Fig. 5 ∣. MTBH1-2 is an elongase-specific module that controls TTLL6 residence time on the MT.

a, Sequence alignment of mouse TTLL6 and TTLL7 MTBH1-2. Residues are colored according to conservation; residues in the cationic clusters important for interaction with the MT are highlighted by blue asterisks. b,c, Ribbon representation of TTLL6 (b) and TTLL7 (c) bound at the interdimer and intradimer interface, respectively.
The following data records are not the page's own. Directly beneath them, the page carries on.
(* ===== verification/StructCode.v ===== *)
(** Declarations of structs, and the C code they become.

    A struct is declared with a name for its type, [typedef struct N { ... } A;].  Each pass
    resolves the types of the fields again: the first before the struct is complete, the second after, so
    the second pass changes the table of structs where a struct points to itself.  The tables
    of the two passes are given by the relations [structs_first] and [structs_second]. *)
From S2P Require Import Prelude Errors CppString Types TypeSystem SymbolTable.
From S2P Require Import CodeGenerator Syntax Visitor Transpile StringFacts SyntaxInd.
From S2P Require Import VisitorFrame VisitorProps Static StmtProps CodeGenProps ProgramProps.
From S2P Require Import ExprProps PointerCode.
#[local] Open Scope Z_scope.

(** A field, with what the type system makes of its type in the second pass. *)
Record pfield := mkPfield {
  fl_spec : typeSpec;
  fl_type : Ty;
  fl_name : string
}.
Record pstruct := mkPstruct {
  ps_name : string;
  ps_alias : string;
  ps_fields : list pfield
}.

(** Its parse tree. *)
Definition struct_source (d : pstruct) : statement :=
  S_typedef (TD_struct (mkStructDecl (ps_name d)
      ((λ fl, D_plain (fl_spec fl) (fl_name fl)) <$> ps_fields d) false))
    (ps_alias d).

(** Its text. *)
Definition field_text (fl : pfield) : string :=
  String "009"%char EmptyString +:+ ty_text (fl_type fl) +:+ " " +:+ fl_name fl +:+ ";" +:+ nl.
Definition struct_text (d : pstruct) : string :=
  "typedef struct " +:+ ps_name d +:+ " {" +:+ nl
    +:+ foldr (λ fl r, field_text fl +:+ r) EmptyString (ps_fields d)
    +:+ "} " +:+ ps_alias d +:+ ";" +:+ nl.
Definition structs_text (ds : list pstruct) : string :=
  foldr (λ d r, struct_text d +:+ nl +:+ r) EmptyString ds.

(** ** The tables *)

(** A type the type system knows. *)
Definition resolves (ts : TypeSystem) (spec : typeSpec) (t : Ty) : Prop :=
  ∀ s, same_types ts (m_typeSystem s) → resolveTypeFromContext (Some spec) s = Ret (t, s).

(** The members of a struct: each field has the type [ts] gives it. *)
Definition members_of (ts : TypeSystem) (fls : list pfield) (members : list (string * Ty)) : Prop :=
  Forall2 (λ fl m, m.1 = fl_name fl ∧ resolves ts (fl_spec fl) m.2) fls members.

Definition struct_type (name : string) (members : list (string * Ty)) : Ty :=
  setMembers members (setStruct name (Type_base BStruct)).
Definition after_first (d : pstruct) (members : list (string * Ty)) (ts : TypeSystem) : TypeSystem :=
  with_typedefs (<[ps_alias d := struct_type (ps_name d) members]> (m_typedefs ts))
    (with_structs (<[ps_name d := struct_type (ps_name d) members]> (m_structs ts)) ts).
Definition after_second (d : pstruct) (members : list (string * Ty)) (ts : TypeSystem) : TypeSystem :=
  with_structs (<[ps_name d := struct_type (ps_name d) members]> (m_structs ts)) ts.

Fixpoint structs_first (ts : TypeSystem) (ds : list pstruct) (ts' : TypeSystem) : Prop :=
  match ds with
  | [] => same_types ts ts'
  | d :: ds =>
      ∃ members, members_of (registerStruct (ps_name d) ts).2 (ps_fields d) members ∧
                 structs_first (after_first d members ts) ds ts'
  end.
Fixpoint structs_second (ts : TypeSystem) (ds : list pstruct) (ts' : TypeSystem) : Prop :=
  match ds with
  | [] => same_types ts ts'
  | d :: ds =>
      let members := (λ fl, (fl_name fl, fl_type fl)) <$> ps_fields d in
      (∃ members0, m_structs ts !! ps_name d = Some (struct_type (ps_name d) members0)) ∧
      members_of ts (ps_fields d) members ∧
      Forall (λ fl, printable (fl_type fl) ∧ isArray (fl_type fl) = false) (ps_fields d) ∧
      structs_second (after_second d members ts) ds ts'
  end.

Lemma same_types_sym ts ts' : same_types ts ts' → same_types ts' ts.
Proof. unfold same_types. by intros (-> & -> & ->). Qed.
Lemma same_types_trans ts1 ts2 ts3 : same_types ts1 ts2 → same_types ts2 ts3 → same_types ts1 ts3.
Proof. unfold same_types. by intros (-> & -> & ->). Qed.

Lemma structs_first_classes ds : ∀ ts ts', structs_first ts ds ts' → m_classes ts' = m_classes ts.
Proof.
  induction ds as [|d ds IH]; intros ts ts'; [by intros (_ & _ & ->)|].
  intros (members & _ & H). by apply IH in H.
Qed.

Lemma members_of_same ts ts' fls members :
  same_types ts ts' → members_of ts fls members → members_of ts' fls members.
Proof.
  intros Hts Hm. eapply Forall2_impl; [exact Hm|]. intros fl m [Hn Hr]. split; [done|].
  intros s Hs. apply Hr. by eapply same_types_trans.
Qed.

(** ** The passes *)
Lemma resolve_members ts fls members s acc :
  members_of ts fls members → same_types ts (m_typeSystem s) →
  foldM (λ members m, d ← declaratorFromCode m; mret (members ++ [d]))
    ((λ fl, D_plain (fl_spec fl) (fl_name fl)) <$> fls) acc s
  = Ret (acc ++ members, s).
Proof.
  intros Hm Hs. revert acc. induction Hm as [|fl [x t] fls members [Hx Ht] _ IH]; intros acc.
  { by rewrite app_nil_r. }
  cbn [fmap list_fmap foldM]. simpl in Hx, Ht. subst x.
  rewrite (bind_step _ _ s (acc ++ [(fl_name fl, t)]) s); [by rewrite IH, <-app_assoc|].
  unfold declaratorFromCode. rewrite (bind_step _ _ s (fl_name fl, t) s); [done|].
  by rewrite (bind_step _ _ _ _ _ (Ht s Hs)).
Qed.

(** [getStructFromCode] once the struct is registered. *)
Lemma set_members_step name T members s :
  m_structs (m_typeSystem s) !! name = Some T →
  types_res (setStructMembers name members) s
  = Ret (setMembers members T,
         set_typeSystem (with_structs (<[name := setMembers members T]> (m_structs (m_typeSystem s)))
                           (m_typeSystem s)) s).
Proof.
  intros HT. unfold types_res.
  rewrite (bind_types_out _ (setMembers members T,
    with_structs (<[name := setMembers members T]> (m_structs (m_typeSystem s))) (m_typeSystem s))); [done|].
  unfold setStructMembers. by rewrite HT.
Qed.

Lemma visit_struct_first d members s :
  m_first_pass s = true →
  members_of (registerStruct (ps_name d) (m_typeSystem s)).2 (ps_fields d) members →
  visit_stmt (CG:=CRef) (struct_source d) s
  = Ret (tt, set_typeSystem (after_first d members (m_typeSystem s)) s).
Proof.
  intros Hs Hm. unfold struct_source. cbn [visit_stmt]. unfold visitTypedefDecl.
  set (ts1 := (registerStruct (ps_name d) (m_typeSystem s)).2) in *.
  set (s1 := set_typeSystem ts1 s).
  rewrite (bind_step _ _ s (struct_type (ps_name d) members)
    (set_typeSystem (with_structs (<[ps_name d := struct_type (ps_name d) members]>
       (m_structs (m_typeSystem s))) (m_typeSystem s)) s)).
  - run_heads. cbn [m_first_pass set_typeSystem]. rewrite Hs. reflexivity.
  - unfold getStructFromCode. cbn [sd_name sd_members]. run_heads. rewrite Hs. cbn [whenM].
    rewrite (bind_step _ _ s tt s1) by done.
    rewrite (bind_step _ _ _ _ _ (resolve_members ts1 _ _ s1 [] Hm (same_types_refl _))).
    rewrite (set_members_step _ (setStruct (ps_name d) (Type_base BStruct))) by apply lookup_insert_eq.
    unfold struct_type. do 2 f_equal. unfold s1, ts1, set_typeSystem, registerStruct. cbn.
    by rewrite insert_insert_eq.
Qed.

Lemma struct_member_text fl acc :
  printable (fl_type fl) → isArray (fl_type fl) = false →
  C_struct_member acc (fl_name fl, fl_type fl) = Ret (acc +:+ field_text fl).
Proof.
  intros Hp Ha. unfold C_struct_member. cbn [fst snd]. rewrite Ha, toString_ty_text by done. bind_ret.
  f_equal. unfold field_text. by string_norm.
Qed.

Lemma struct_members_text fls : ∀ acc,
  Forall (λ fl, printable (fl_type fl) ∧ isArray (fl_type fl) = false) fls →
  foldM (λ acc m, C_struct_member acc m) ((λ fl, (fl_name fl, fl_type fl)) <$> fls) acc
  = Ret (acc +:+ foldr (λ fl r, field_text fl +:+ r) EmptyString fls).
Proof.
  induction fls as [|fl fls IH]; intros acc Hf; [cbn; by rewrite string_app_nil_r|].
  apply Forall_cons in Hf as [[Hp Ha] Hf]. cbn [fmap list_fmap foldM foldr].
  rewrite struct_member_text by done. bind_ret. rewrite IH by done. by rewrite string_app_assoc.
Qed.

Lemma visit_struct_second d T0 s :
  let members := (λ fl, (fl_name fl, fl_type fl)) <$> ps_fields d in
  m_first_pass s = false →
  m_structs (m_typeSystem s) !! ps_name d = Some (struct_type (ps_name d) T0) →
  members_of (m_typeSystem s) (ps_fields d) members →
  Forall (λ fl, printable (fl_type fl) ∧ isArray (fl_type fl) = false) (ps_fields d) →
  visit_stmt (CG:=CRef) (struct_source d) s
  = Ret (tt, set_output (m_output s +:+ struct_text d)
               (set_typeSystem (after_second d members (m_typeSystem s)) s)).
Proof.
  intros members Hs HT Hm Hp. unfold struct_source. cbn [visit_stmt]. unfold visitTypedefDecl.
  set (s1 := set_typeSystem (after_second d members (m_typeSystem s)) s).
  rewrite (bind_step _ _ s (struct_type (ps_name d) members) s1).
  - run_heads. change (m_first_pass s1) with (m_first_pass s). rewrite Hs.
    cbn [generateTypeDef CCodeGenerator]. unfold C_generateTypeDef, C_generateStructDecl.
    change (isStruct (struct_type (ps_name d) members)) with true. cbv iota.
    change (m_structMembers (struct_type (ps_name d) members)) with members.
    change (getStructName (struct_type (ps_name d) members)) with (ps_name d).
    unfold members at 1. rewrite struct_members_text by done. bind_ret. rewrite bind_lift. unfold out, modify.
    do 3 f_equal. change (m_output s1) with (m_output s). unfold struct_text. clear.
    change "typedef struct " with ("typedef " +:+ "struct "). change "} " with ("}" +:+ " ").
    by string_norm.
  - unfold getStructFromCode. cbn [sd_name sd_members]. run_heads. rewrite Hs. cbn [whenM].
    rewrite bind_mret.
    rewrite (bind_step _ _ _ _ _ (resolve_members _ _ _ s [] Hm (same_types_refl _))).
    by rewrite (set_members_step _ (struct_type (ps_name d) T0)).
Qed.

Lemma structs_first_pass ds : ∀ ts ts' s,
  m_first_pass s = true → same_types ts (m_typeSystem s) → structs_first ts ds ts' →
  ∃ ts1, same_types ts' ts1 ∧
    run_pass (CG:=CRef) (struct_source <$> ds) s
    = Ret (tt, set_output (m_output s +:+ newlines (length ds)) (set_typeSystem ts1 s)).
Proof.
  induction ds as [|d ds IH]; intros ts ts' s Hs Hts H.
  - exists (m_typeSystem s). split; [by eapply same_types_trans; [apply same_types_sym|]|].
    cbn [fmap list_fmap length newlines]. rewrite string_app_nil_r. by destruct s.
  - destruct H as (members & Hm & H).
    assert (same_types (registerStruct (ps_name d) ts).2 (registerStruct (ps_name d) (m_typeSystem s)).2)
      as Hreg by (by destruct Hts as (? & E & ?); unfold same_types; simpl; rewrite E).
    pose proof (visit_struct_first d members s Hs (members_of_same _ _ _ _ Hreg Hm)) as Hv.
    set (s1 := set_output (m_output s +:+ nl)
                 (set_typeSystem (after_first d members (m_typeSystem s)) s)).
    destruct (IH (after_first d members ts) ts' s1 Hs) as (ts1 & Hts1 & Hr); [|done|].
    { destruct Hts as (E1 & E2 & E3). unfold same_types. simpl. by rewrite E1, E2, E3. }
    exists ts1. split; [done|]. unfold run_pass in *. cbn [fmap list_fmap forM_].
    rewrite (bind_step _ _ s tt s1); [rewrite Hr|by rewrite (bind_step _ _ _ _ _ Hv)].
    unfold s1, set_output, set_typeSystem. cbn. by rewrite string_app_assoc.
Qed.

Lemma structs_second_pass ds : ∀ ts ts' s,
  m_first_pass s = false → same_types ts (m_typeSystem s) → structs_second ts ds ts' →
  ∃ ts1, same_types ts' ts1 ∧
    run_pass (CG:=CRef) (struct_source <$> ds) s
    = Ret (tt, set_output (m_output s +:+ structs_text ds) (set_typeSystem ts1 s)).
Proof.
  induction ds as [|d ds IH]; intros ts ts' s Hs Hts H.
  - exists (m_typeSystem s). split; [by eapply same_types_trans; [apply same_types_sym|]|].
    cbn [fmap list_fmap structs_text foldr]. rewrite string_app_nil_r. by destruct s.
  - destruct H as ([T0 HT] & Hm & Hp & H).
    assert (m_structs (m_typeSystem s) !! ps_name d = Some (struct_type (ps_name d) T0)) as HT'
      by (by destruct Hts as (_ & <- & _)).
    pose proof (visit_struct_second d T0 s Hs HT' (members_of_same _ _ _ _ Hts Hm) Hp) as Hv.
    set (members := (λ fl, (fl_name fl, fl_type fl)) <$> ps_fields d) in *.
    set (s1 := set_output (m_output s +:+ struct_text d +:+ nl)
                 (set_typeSystem (after_second d members (m_typeSystem s)) s)).
    destruct (IH (after_second d members ts) ts' s1 Hs) as (ts1 & Hts1 & Hr); [|done|].
    { destruct Hts as (E1 & E2 & E3). unfold same_types. simpl. by rewrite E1, E2, E3. }
    exists ts1. split; [done|]. unfold run_pass in *. cbn [fmap list_fmap forM_ structs_text foldr].
    rewrite (bind_step _ _ s tt s1); [rewrite Hr|].
    + unfold s1, set_output, set_typeSystem. cbn. fold (structs_text ds). by string_norm.
    + rewrite (bind_step _ _ _ _ _ Hv). unfold out, modify, s1, set_output. cbn. by string_norm.
Qed.

(** A struct declared by itself gets no semicolon, so the C declaration goes on with what
    follows it. *)
Example struct_without_semicolon :
  transpile true false
    (mkProgram [] [S_struct (mkStructDecl "S" [D_plain TS_int "v"] true);
                   S_functionDecl TS_int "main" None []])
  = Ret ("#include " +:+ dq +:+ "runtime.h" +:+ dq +:+ nl +:+ nl +:+ nl
           +:+ "struct vtable {" +:+ nl +:+ "};" +:+ nl +:+ nl +:+ nl
           +:+ "struct S {" +:+ nl +:+ String "009"%char "int v;" +:+ nl +:+ "}" +:+ nl
           +:+ "int main_(){" +:+ nl +:+ "        }" +:+ nl +:+ nl
           +:+ main_text []).
Proof. vm_compute. reflexivity. Qed.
The N-, central-, C-, MTBD- and MTBH1-2 domains are shown in blue, magenta, green, orange and cyan, respectively. α-Tubulin and β-tubulin subunits are shown in purple and yellow, respectively. d, Ribbon representation of superimposed TTLL6 (colored as in b) and TTLL7 (gray) showing the extended conformation of the MTBH1-2 in TTLL6. e, Representative kymograph from one of six independent experiments showing single Atto488–TTLL6 molecules on GMPCPP-stabilized brain MTs (Methods). f, Distribution of MT residence times of Atto488–TTLL6; the mean residence time (τ) was obtained by fitting an exponential curve to the histogram and correcting for photobleaching (R² = 0.98, n = 951 binding events from six independent experiments). g, Representative kymograph from one of seven independent experiments showing single Atto488–TTLL6ΔMTBH1-2 molecules on GMPCPP-stabilized brain MTs. h, Distribution of MT residence times of Atto488–TTLL6 MTBH1-2. The mean residence time (τ) was obtained by fitting an exponential curve to the histogram and correcting for photobleaching (R² = 0.95, n = 574 binding events from seven independent experiments). i, Schematic representation showing the interdimer and intradimer interface recognition by TTLL6 and TTLL7, respectively. The extended conformation of the TTLL6 MTBH1-2 domain increases MT residence time for efficient glutamate chain elongation.